The other nodes come up fine and work together and are NOT exhibiting this behaviour.

I've seen other questions about this, but no concrete answers or resolutions, wondering what I should focus on?


(Tim Vernum) #2

Port 9200 is the HTTP port. So something is connecting to that port and trying to make a clear-text http connection rather than a TLS https connection.
I can't tell you what process that is, but it's running on the 172.20.141.29 machine, so that would be the place to start.


(Stephen Patten) #3

Tim,

Thanks again! I actually had Jared Carey help me with this and we ended up blocking the IP address.

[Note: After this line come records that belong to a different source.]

(** No push is refused, and who says it has finished has. *)
Lemma fine_ended (s : Src) (u : KafkaEventProducer K) cap r fs tr st f :
  fit s -> fine_runs (fine_begin s u cap r fs) tr st f ->
  (forall e, Dropped e ∉ tr) /\
  (ingestFinished (pipeline (pipe (svc f))) = true -> ingest (pipe (svc f)) = IngestDone) /\
  (ingest_over (ingest (pipe (svc f))) = true -> SourceEnded ∈ tr).
Proof.
  intros Hfit Hr.
  destruct (inv_ended _ _ _ (fine_pipe_inv s u cap r fs tr st f Hfit Hr)) as (Hov & Hd & Hf).
  by split_and!.
Qed.

(** What has been published when it returns. *)
Lemma fine_exit_sends (s : Src) (u v : KafkaEventProducer K) cap r fs tr st f :
  fit s -> fine_runs (fine_begin s u cap r fs) tr st f -> main (svc f) = Exited v -> producer_ok u ->
  attempted tr = delivered tr /\
  outbox (producer_ v) = outbox (producer_ u) ++ sent_messages (topic (pconfig_ u)) (attempts tr).
Proof.
  intros Hfit Hr Hx Hok. destruct (runs_coarse s u cap r fs tr st f Hfit Hr) as (_ & a & _ & Hc).
  destruct (runs_exec _ _ _ _ _ _ _ Hc) as [He Ho].
  assert (Hx' : main (coarse a (svc f)) = Exited v) by exact Hx. rewrite Hx' in Ho.
  destruct Ho as (Hst & _ & -> & _). pose proof (published_exec _ _ _ _ _ _ _ He Hok) as Hp.
  apply inv_exec in He. split; [|by apply published_destroy].
  by destruct (stopped_complete cap tr _ He Hst) as (_ & ? & _).
Qed.

(** It dies of what [start] or [next] throws. *)
Lemma fine_died (s : Src) (u : KafkaEventProducer K) cap r fs tr st f :
  fit s -> fine_runs (fine_begin s u cap r fs) tr st f -> main (svc f) = Died ->
  (exists x, may_throw x) \/ (exists s0 x s', fit s0 /\ fine_start s0 s' (Throw x)).
Proof.
  intros Hfit. induction 1 as [|tr st f ls ss f' Hr IH Hs|tr st f _ IH]; [done| |exact IH]. intros Hd.
  destruct (runs_coarse s u cap r fs tr st f Hfit Hr) as (Hinv & _).
  destruct Hs as [| | | |pc g t out c q h l x s' Hal Hi Ht| |pc g t out c q h Hal Hab|pc g t out c q Hc
    |m ls m' q Hc Hs|m ls m' q h Hc Hs]; cbn in Hd.
  1-4, 6: by subst.
  - destruct (living_at_next _ _ _ _ _ _ _ Hinv Hal Hi) as (_ & _ & Hk).
    left. exists x. by eapply return_throw.
  - destruct (fine_no_abort _ _ _ _ _ _ _ _ Hfit Hr Hab).
  - by subst.
  - destruct Hs; cbn in *; try done; by case_match.
  - destruct Hs; cbn in *; try done; try by case_match. right. do 3 eexists.
    split; [|eassumption]. apply (fi_life _ Hinv).
Qed.

End Coarse.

It turns out when our IT dept told me what that IP address/machine was they had old information, it was actually a prior install of Logstash running 5.x, which BTW I hadn't gotten to installing yet. When we blocked the IP address in the node settings the cluster performed correctly.

Next item was to install LS, where I quickly understood the error that had been made. Setting up LS with TLS solved the problem.


(system) #4

This topic was automatically closed 28 days after the last reply. New replies are no longer allowed.